Super 8

More like, Disappointing 8.

I was glad to see a movie pay attention to the all-important aspect of character empathy. That’s sadly lacking in too many flicks. Yet, surprisingly, other important aspects of a good flick were lacking in this one.

Objective

Act 2 was awful. After the setup of the train wreck, the kids became passive and useless to the story. Act 2 is when the action should increase and when the main character should become more involved, not step aside and let others take over the story. Look at JJ Abrams’ Star Trek- one of the keys to its success was James Kirk having a clear objective in Act II and fighting many obstacles to achieve it.

The simple thing here would have been for Joe Lamb and his buddies to find clues and discover the truth about the train wreck and creature. Of course, Joe’s father and others would not have believed them till it was almost too late. And the relationship between Joe and Alice could have developed the same way on this better thread.

Structure/Plot and Ending

- It seems JJ Abrams was influenced too much by Spielberg, specifically Steven’s faux pas of deus ex machina as seen in Jurassic Park and War Of The Worlds. Here, when Joe Lamb finally learned the whole story about the alien and then heard that Alice was snatched, his rescue attempt was all for naught. It didn’t look like Alice would have been killed by the creature; any cop or soldier would have searched the opened-up ground after the creature escaped and would have found Alice; and the creature ended up escaping earth on its own! I was certain Joe would have helped the creature escape (by gathering those white Rubik’s Cube thingies).

Connected to the above, I’m clueless as to why the alien hung Alice and others in his lair and how the spaceshift was assembled from scrap metal when it sure seemed like those Rubik’s Cube thingies were the building blocks of its ship.

- The train wreck was way over the top…a pickup truck colliding with a train would not cause such mayhem. It’s always painful when a movie forces the action or drama instead of figuring out how to make it happen naturally.

- Same with the teacher- it was nice that he cared about the alien and wanted to free it, but that he was prepared to give up his life for it made him look stupid. And why did he think anything good would happen by freeing it at that location? That only would have been wise had he first prepared the spaceship for it.

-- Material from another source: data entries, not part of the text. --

(** ** [send_timeout] *)

#[export] Instance send_deadlined : DeadlineOperation SendFutureState (result Incarnation SendError) :=
  {| poll_deadlined w _ phase st :=
       '(st, r) ← send_poll w st;
       match r with
       | Some r => mret (st, Some r)
       | None =>
           match phase with
           | InitialAttempt => mret (st, None)
           | TimeoutArbitration => r ← withdraw_send_with Inline st; mret (Done, Some r)
           end
       end;
     short_circuit st := r ← withdraw_send_with Inline st; mret (Done, r) |}.

Definition send_timeout (m : M) (width : DeadlineBudget.t) : Deadlined SendFutureState :=
  no_attempt (send m) width.

(** ** Replies *)

(** [DisposingReceiver]: the one-shot's receiver and whether a waker proxy is
    installed with it. *)
Record DisposingReceiver := mkDisposing { inner : Receiver; proxied : bool }.

Definition disposing_new : DisposingReceiver := mkDisposing (mkReceiver false RIdle) false.

Inductive ReceivePoll := ReceivePending | Received (v : option T).
Inductive ReplyPoll := ReplyValue (v : T) | ReplySenderClosed | ReplyTimedOut.

(** One atomic step of the receiver on the channel. *)
Definition on_wire {A} (f : @Shared Ch -> outcome (A * @Shared Ch)) : Prog A := atom (fun s =>
  '(sh, at_) ← expect "the channel of the call" (wire s);
  '(a, sh) ← f sh;
  Ret (a, set_wire (Some (sh, at_)) s)).
Definition begin_call (k : ReceiverCall) (r : Receiver) : Prog (list (Output T) * Receiver) :=
  on_wire (fun sh => let '(o, r, sh) := receiver_call k r sh in Ret ((o, r), sh)).
Definition continue_call (o : list (Output T)) (r : Receiver) : Prog (list (Output T) * Receiver) :=
  match receiver_at r with
  | RIdle => mret (o, r)
  | _ => on_wire (fun sh => match receiver_step r sh with
                            | Some (o', r, sh) => Ret ((o ++ o', r), sh)
                            | None => Ret ((o, r), sh)
                            end)
  end.

Definition REPOLLED : string := "shelterwood one-shot receiver polled after completion".
(* ===== verification/CallInv.v ===== *)
(** * The state of a call

    What a pending call keeps, and what each of its parts leaves alone: a send
    never touches the reply channel, and the receiver of a reply touches
    nothing else. *)

From S2P Require Import Prelude BTree Time Identity Policy Mailbox MailboxInv MailboxErrors OneShot Interleave MailboxOps Futures FuturesProps CallProps.
Import DeadlinePhase (InitialAttempt, TimeoutArbitration).

Section frames.
Context {M T Ch : Type} `{!TokioOneshot T Ch} {clock : Clock}.
Local Abbreviation Scene := (@Scene M T Ch).
Local Abbreviation Prog := (Prog Scene).
Local Abbreviation others := (@others M T Ch _).
Local Abbreviation wp := (wp others never exhausted).
Implicit Types (s : Scene) (m : M).

(** Steps away from the reply channel, and steps on it alone. *)
Definition off_wire s s' : Prop := wire s' = wire s /\ discarded s' = discarded s.
Definition wire_only s s' : Prop :=
  box s' = box s /\ trace s' = trace s /\ mine s' = mine s /\ time s' = time s /\
  gave s' = gave s /\ got s' = got s /\ accepts s' = accepts s /\ disposed s' = disposed s.

Local Ltac within_tac :=
  repeat first
    [ apply within_bind | apply within_local; done | exact I | progress intros | case_match
    | done | solve [eauto with within] ].
#[local] Create HintDb within.

Lemma reading_within {A} (R : Scene -> Scene -> Prop) (f : Scene -> A) : (forall s, R s s) -> within R (reading f).
Proof. intros HR. apply within_atom. intros s x s' H. by simplify_eq. Qed.
Lemma own_submit_off m : within off_wire (own_submit (T := T) (Ch := Ch) m).
Proof.
  apply within_atom. intros s r s' H. apply bind_Ret_inv in H as ([[r1 fx] c] & _ & H). injection H as _ <-.
  by destruct r1.
Qed.
Lemma own_poll_off op a w : within off_wire (own_poll (M := M) (T := T) (Ch := Ch) op a w).
Proof.
  apply within_atom. intros s r s' H. apply bind_Ret_inv in H as (o & _ & H).
  apply bind_Ret_inv in H as ([[r1 fx] c] & _ & H). by simplify_eq.
Qed.
Lemma own_withdraw_off op d : within off_wire (own_withdraw (M := M) (T := T) (Ch := Ch) op d).
Proof. apply within_atom. intros s r s' H. apply bind_Ret_inv in H as ([[r1 fx] c] & _ & H). by simplify_eq. Qed.
Lemma dispose_off m : within off_wire (dispose_detached (T := T) (Ch := Ch) m).
Proof. apply within_atom. intros s r s' H. by simplify_eq. Qed.
Lemma actor_off : within off_wire (actor (M := M) (T := T) (Ch := Ch)).
Proof. by apply reading_within. Qed.
Hint Resolve own_submit_off own_poll_off own_withdraw_off dispose_off actor_off : within.
Hint Extern 1 (within _ (reading _)) => (apply reading_within; done) : within.

Lemma poll_loop_off fuel op a w : within off_wire (poll_loop (M := M) (T := T) (Ch := Ch) fuel op a w).
Proof.
  revert a. induction fuel as [|fuel IH]; intros a; [by apply within_local|]. cbn [poll_loop]. unfold terminated.
  within_tac.
Qed.
Hint Resolve poll_loop_off : within.
Lemma send_poll_off w st : within off_wire (send_poll (M := M) (T := T) (Ch := Ch) w st).
Proof. unfold send_poll, terminated. within_tac. Qed.
Lemma withdraw_send_off d st : within off_wire (withdraw_send_with (M := M) (T := T) (Ch := Ch) d st).
Proof. unfold withdraw_send_with, send_withdraw. within_tac. Qed.
Lemma send_drop_off st : within off_wire (send_drop (M := M) (T := T) (Ch := Ch) st).
Proof. unfold send_drop. within_tac. Qed.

- After a while, this felt like Godzilla 1998 where I wondered how did anyone not notice a huge alien roaming around?!

Premise

- This isn’t really a comment about the premise, but about the Super 8mm movie aspect that enveloped the flick. The amateur movie shot by the kids, and especially the footage of the creature escaping the train, had no connection to the rest of the story. By the time the kids discovered the footage, it was old news. Yes, it helped set the mood and was the bonding agent for the kids, yet it needed to be more since it was the title of the movie.

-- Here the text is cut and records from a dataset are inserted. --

(* ===== verification/FuturesDemo.v ===== *)
(** * Futures among other threads

    The steps of others as a function, schedules of them between the steps of a
    future, and a timed send and a call on concrete mailboxes. *)

From S2P Require Import Prelude BTree Time Identity Policy Mailbox MailboxInv MailboxErrors MailboxOrder MailboxOps.
From S2P Require Import OneShot Interleave Futures FuturesProps CallProps CallInv.

Section schedules.
Context {M T Ch : Type} `{!TokioOneshot T Ch}.
Local Abbreviation Scene := (@Scene M T Ch).

Inductive action :=
| Asks (x : mailbox_op (M := M))
| Ticks (t : Z)
| Replies (v : T)
| DropsReply
| Publishes.

(** The step of others an action is, where it is one. *)
Definition act (a : action) (s : Scene) : option Scene :=
  match a with
  | Asks x =>
      if match x with MPoll op _ _ | MWithdraw op _ => bool_decide (Some op ≠ mine s) | _ => true end
      then match mexec (box s) x with Ret (out, w) => Some (set_box w x out s) | _ => None end
      else None
  | Ticks t => if time s <=? t then Some (set_time t s) else None
  | Replies v =>
      match wire s with
      | Some (sh, SLive) => let '(p, sh) := send_exchange v sh in Some (set_wire (Some (sh, p)) s)
      | _ => None
      end
  | DropsReply =>
      match wire s with
      | Some (sh, SLive) => let '(p, sh) := drop_exchange sh in Some (set_wire (Some (sh, p)) s)
      | _ => None
      end
  | Publishes =>
      match wire s with
      | Some (sh, p) => '(p, sh) ← sender_step p sh; Some (set_wire (Some (sh, p)) s)
      | None => None
      end
  end.
Fixpoint acts (l : list action) (s : Scene) : option Scene :=
  match l with
  | [] => Some s
  | a :: l => s ← act a s; acts l s
  end.

(** An execution with the given actions before each step. *)
Fixpoint scheduled {A} (p : Prog Scene A) (plan : list (list action)) (s : Scene) : option (ending A Scene) :=
  match p with
  | Pure a => Some (Returned a s)
  | Atom f k =>
      s ← acts (default [] (head plan)) s;
      match f s with
      | Ret (x, s') => scheduled (k x) (tail plan) s'
      | Panics message => Some (Panicked message)
      | ProcessAborts => Some (Aborted s)
      end
  end.

Lemma act_others a s s' : act a s = Some s' -> others s s'.
Proof.
  destruct a as [x|t|v| |]; simpl.
  - destruct (match x with MPoll op _ _ | MWithdraw op _ => bool_decide (Some op ≠ mine s) | _ => true end) eqn:Ef; [|done].
    destruct (mexec (box s) x) as [[out w]| |] eqn:E; [|done..]. intros [= <-]. constructor; [|done].
    destruct x; simpl in *; try done; by apply bool_decide_eq_true in Ef.
  - destruct (Z.leb_spec (time s) t); [|done]. intros [= <-]. by constructor.
  - destruct (wire s) as [[sh []]|] eqn:Ew; try done. destruct (send_exchange v sh) eqn:E. intros [= <-].
    by econstructor.
  - destruct (wire s) as [[sh []]|] eqn:Ew; try done. destruct (drop_exchange (T := T) sh) eqn:E. intros [= <-].
    by eapply others_drop_reply.
  - destruct (wire s) as [[sh p]|] eqn:Ew; [|done]. destruct (sender_step p sh) as [[p' sh']|] eqn:E; [|done].
    simpl. intros [= <-]. by eapply others_publish.
Qed.
Lemma acts_others l s s' : acts l s = Some s' -> rtc others s s'.
Proof.
  revert s. induction l as [|a l IH]; intros s; simpl; [by intros [= ->]|].
  destruct (act a s) as [s1|] eqn:E; [|done]. simpl. intros H. eapply rtc_l; [by eapply act_others|by apply IH].
Qed.
Lemma scheduled_runs {A} (p : Prog Scene A) plan s e : scheduled p plan s = Some e -> runs others p s e.
Proof.
  revert plan s. induction p as [a|X f k IH]; intros plan s; simpl; [intros [= <-]; constructor|].
  destruct (acts (default [] (head plan)) s) as [s1|] eqn:Ea; [|done]. simpl. apply acts_others in Ea.
  destruct (f s1) as [[x s2]| |] eqn:E.
  - intros H. econstructor; [done|done|by eapply IH].
  - intros [= <-]. by econstructor.
  - intros [= <-]. by eapply runs_abort.
Qed.
End schedules.
Arguments action M T : clear implicits.

#[local] Instance futures_clock : Clock := unix_clock.

(** A timer that fires at its instant. *)
Definition punctual (t n : Z) : bool := t <=? n.
Lemma punctual_not_early t n : punctual t n = true -> t <= n.
Proof. apply Z.leb_le. Qed.

(** A caller of the mailbox after the first [n] requests of [queue_script]. *)
Definition caller (n : nat) : @Scene Z Z (View Z) :=
  mkScene (queue_demo n).2 (queue_demo n).1 None 1000 None [] [] [] [] [].
Lemma caller_at_rest n : call_at_rest "a" (caller n).
Proof. repeat split. apply queue_demo_run. Qed.


(** A send to a full mailbox parks; its budget of 5 is over at the second poll,
    which withdraws it. *)
Definition late_plan : list (list (action Z Z)) := replicate 3 [] ++ [[Ticks 1010]].

(** A call whose request is accepted at once and answered before the second
    poll. *)
Definition answer_plan : list (list (action Z Z)) := replicate 8 [] ++ [[Replies 42; Publishes; Publishes]].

- The creature was uninspiring. It was too big and monstrous to take it seriously. It was nice to hear the twist about the creature being scared and wanting to get home, but it would have been better to see that. A smaller creature with features we could have related to would have made a huge difference.

- Since there was a twist to the alien’s actions, why didn’t Abrams do something different about the cliché of the evil military? The part where the big black guy took Joe’s pendant was painful in how much I didn’t believe that would happen.

- I read in numerous places how the story takes place in 1979, yet don’t recall the movie explicitly stating so. It would be weird if that were true since JJ Abrams made it clear this is his homage to the great flicks of the 1980s, like ET and Goonies. (Super 8mm movie cameras were still in use in the early 80s.)

Little things

- Not once, but three out of the first four times the creature appeared, the movie employed the cheapest trick in the book- shock value of the creature jumping into scene with little or no warning.